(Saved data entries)
(** A whole run in text mode: the market-research workflow on "gpt-5-mini",
    without webhook, with a model that answers one case and then its two
    metrics. *)
Example text_mode_run :
  workflow MarketResearch textWorld (sampleEnv "gpt-5-mini" None)
    (JObj [("focusKeyword", JStr "SaaS x AI"); ("minExamples", JNum (2 # 1));
           ("language", JStr "en")])
  = ([GenerateText
        {| model := "gpt-5-mini";
           system := jsonOnlySystem (system (collectCases_params (sampleEnv "gpt-5-mini" None)
                       {| focusKeyword := "SaaS x AI"; inputGeography := "Japan";
                          minExamples := 2; inputLanguage := en;
                          inputMetricFocus := ["売上"; "GMV"; "CVR"];
                          inputIncludeSources := true |}));
           prompt := jsonOnlyPrompt (prompt (collectCases_params (sampleEnv "gpt-5-mini" None)
                       {| focusKeyword := "SaaS x AI"; inputGeography := "Japan";
                          minExamples := 2; inputLanguage := en;
                          inputMetricFocus := ["売上"; "GMV"; "CVR"];
                          inputIncludeSources := true |})) |};
      GenerateText
        {| model := "gpt-5-mini";
           system := jsonOnlySystem (enrichCases_system MarketResearch);
           prompt := jsonOnlyPrompt (enrichCases_prompt MarketResearch textWorld
                       {| cases := [sampleCase]; metricFocus := ["売上"; "GMV"; "CVR"];
                          language := en; includeSources := true |}) |};
      ConsoleWarn skipWarning],
     Ok {| resultSummary := summaryText true en [sampleEnriched];
           sentToSlack := false;
           resultCases := [sampleEnriched] |}).
Proof. vm_compute. reflexivity. Qed.
(** Modelled from the spec: [extractor::ExternalMemoryNode], the raw node
    record, with the five fields the loader reads. *)
Record ExternalMemoryNode : Type := mkExternalMemoryNode {
  lon : Z;
  lat : Z;
  node_id : Z;
  barrier : bool;
  traffic_lights : bool
}.

(** Modelled from the spec: [extractor::NodeBasedEdge], with the fields the
    validation reads. *)
Record NodeBasedEdge : Type := mkNodeBasedEdge {
  source : Z;
  target : Z;
  weight : Z;
  forward : bool;
  travel_mode : Z
}.

(** What the headers that are not among the sources fix: the fingerprint
    and its test, the layout of the three records, the travel mode that
    marks an edge as not accessible. *)
Class Layout : Type := {
  FingerPrint : Type;
  FingerPrint_pod :: Pod FingerPrint;
  (** [FingerPrint::GetValid()] *)
  GetValid : FingerPrint;
  (** [loaded.TestContractor(valid)] *)
  TestContractor : FingerPrint -> FingerPrint -> bool;
  ExternalMemoryNode_pod :: Pod ExternalMemoryNode;
  NodeBasedEdge_pod :: Pod NodeBasedEdge;
  TurnRestriction : Type;
  TurnRestriction_pod :: Pod TurnRestriction;
  TRAVEL_MODE_INACCESSIBLE : Z
}.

**ASSIGNED TASK**
Within the entries above, some lines may contain "workflow". Report how many, and nothing else.

**PROBLEM SOLUTION**
2